Compared to Order of the Phoenix, the changes made to book #6 were very, very mild. Order of the Phoenix was INSANE in the number of changes. Half Blood Prince only had a couple very minor changes and one big change.

Be forewarned: THERE WILL BE SPOILERS HERE. It’s impossible to do this project without spoilers, so if you haven’t read Harry Potter and might do so someday, please don’t read any further!

Minor errors:

Page 100 – In the HB version, Ron says to Hermione, “And when you’ve got your eleven ‘Outstanding’ O.W.L.s…” This is wrong, because Hermione is only taking ten classes. She’s taking two different ones from Ron and Harry, but she’s also not in divination, so she’s only taking one more class than them. When I found out the HB & PB versions were different, the very first thing I did was go to the store to look up this particular mistake and make sure it was corrected in the paperback. It is. The pb version says, “And when you’ve got your ten ‘Outstanding’ O.W.L.s…

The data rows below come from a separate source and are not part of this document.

(* ===== verification/Table.v ===== *)
(** * Table: tables keyed by a unique id, read in order

    Facts about SQL tables as lists of rows that several stores share: rows are
    determined by their key, an ordered read by its rows, and a paged read by a
    keyset cursor continues where the page before it stopped. *)

From Stdlib Require Import Lia.
From stdpp Require Import base sets list strings sorting.
From S2P Require Import Prelude.
Open Scope list_scope.

Module Table.

Section keyed.
Context {A K : Type} (key : A -> K).

Lemma same_key (db : list A) x y : NoDup (map key db) -> x ∈ db -> y ∈ db -> key x = key y -> x = y.
Proof.
  induction db as [|z db IH]; simpl; intros Hnd Hx Hy E; [inversion Hx|]. apply NoDup_cons in Hnd as [Hz Hnd].
  assert (Hin : forall w, w ∈ db -> key w ∈ map key db) by (intros; by apply (list_elem_of_fmap_2 key)).
  apply elem_of_cons in Hx as [->|Hx], Hy as [->|Hy]; [done| | |by apply IH].
  - destruct Hz. rewrite E. auto.
  - destruct Hz. rewrite <- E. auto.
Qed.

Lemma key_filter (P : A -> Prop) `{!forall x, Decision (P x)} db : NoDup (map key db) -> NoDup (map key (filter P db)).
Proof. intros Hk. eapply sublist_NoDup; [exact Hk|]. apply (fmap_sublist key), sublist_filter. Qed.

(** A rewrite of the row with one key leaves lists without it alone. *)
Lemma map_other (f : A -> A) k l : (forall x, key x <> k -> f x = x) -> k ∉ map key l -> map f l = l.
Proof.
  intros Hf. induction l as [|x l IH]; simpl; intros H; [done|]. rewrite IH by set_solver. f_equal. apply Hf. set_solver.
Qed.
End keyed.

Lemma Forall2_map_diag {A} (R : A -> A -> Prop) (f : A -> A) l : (forall x, x ∈ l -> R x (f x)) -> Forall2 R l (map f l).
Proof. induction l as [|x l IH]; simpl; intros H; constructor; [apply H; left|apply IH; intros; apply H; by right]. Qed.

(** ** Ordered reads *)

Section ordered.
Context {A : Type} (R : relation A) `{!forall x y, Decision (R x y)} `{!Transitive R} `{!Total R}.

(** No two rows of the list are in a tie. *)
Definition strict (l : list A) : Prop := forall x y, x ∈ l -> y ∈ l -> R x y -> R y x -> x = y.

Lemma sort_unique l l' : strict l -> StronglySorted R l' -> l' ≡ₚ l -> merge_sort R l = l'.
Proof using All.
  intros Hs Hl' Hp. apply (StronglySorted_unique_strong R).
  - intros x y Hx Hy. rewrite merge_sort_Permutation in Hx. rewrite Hp in Hy. by apply Hs.
  - by apply StronglySorted_merge_sort.
  - done.
  - by rewrite merge_sort_Permutation, Hp.
Qed.

Lemma filter_sorted (P : A -> Prop) `{!forall x, Decision (P x)} l : StronglySorted R l -> StronglySorted R (filter P l).
Proof using Type.
  induction 1 as [|x l Hl IH Hx]; [constructor|]. rewrite filter_cons. case_decide; [|done]. constructor; [done|].
  apply Forall_forall. intros y Hy. apply list_elem_of_filter in Hy as [_ Hy]. rewrite Forall_forall in Hx. auto.
Qed.

Lemma sort_filter (P : A -> Prop) `{!forall x, Decision (P x)} l :
  strict l -> merge_sort R (filter P l) = filter P (merge_sort R l).
Proof using All.
  intros Hs. apply sort_unique.
  - intros x y Hx Hy. apply list_elem_of_filter in Hx as [_ Hx], Hy as [_ Hy]. by apply Hs.
  - by apply filter_sorted, StronglySorted_merge_sort.
  - by rewrite merge_sort_Permutation.
Qed.

(** The rows strictly after [x] are what follows it. *)
Lemma after_cursor (l1 l2 : list A) x :
  strict (l1 ++ x :: l2) -> NoDup (l1 ++ x :: l2) -> StronglySorted R (l1 ++ x :: l2) ->
  filter (fun y => ~ R y x) (l1 ++ x :: l2) = l2.
Proof using All.
  intros Hs Hnd Hsort. apply StronglySorted_app in Hsort as (H12 & _ & Hsort). apply StronglySorted_cons in Hsort as [Hx _].
  rewrite filter_app, filter_cons_False by (intros Hn; apply Hn; by destruct (total R x x)).
  assert (filter (fun y => ~ R y x) l1 = []) as ->.
  { assert (Hb : forall y, y ∈ l1 -> R y x) by (intros; apply H12; set_solver). clear -Hb.
    induction l1 as [|y l1 IH]; [done|]. rewrite filter_cons_False; [apply IH; intros; apply Hb; by right|].
    intros Hn. apply Hn, Hb. left. }
  simpl. assert (Ha : forall y, y ∈ l2 -> ~ R y x).
  { intros y Hy Hyx. rewrite Forall_forall in Hx. assert (y = x) as -> by (apply Hs; [set_solver|set_solver|done|auto]).
    apply NoDup_app in Hnd as (_ & _ & Hnd). by apply NoDup_cons in Hnd as [Hnd _]. }
  clear -Ha. induction l2 as [|y l2 IH]; [done|]. rewrite filter_cons_True by (apply Ha; left). f_equal. apply IH. intros; apply Ha; by right.
Qed.
End ordered.

End Table.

Page 103 – Same error fixed. Ron says “Yep – ten ‘Outstanding’ and one ‘Exceeds Expectations’” in the hardback, whereas it’s “Yep – nine ‘Outstanding’ and one ‘Exceeds Expectations’” in the paperback.

Page 593 – From hardback to paperback, the second instance of “of” (bolded) is removed from the following statement: Harry could smell a powerful mixture of dirt, sweat, and, unmistakeably, of blood coming from him. It’s just parallel writing error, very minor. I only caught it at all because it changed the line endings in a section where I was paying particular attention to word placement, due to page-end changes caused by the major error mentioned below.

Major error:

This error actually involves the removal of sections on a particular paragraph that overlaps both pages 592 and 593. I’m going to write the paragraph in full, hardback version, and bold the parts that are removed in the paperback version. This is when Dumbledore is talking to Draco Malfoy when Draco has him cornered on top of the tower.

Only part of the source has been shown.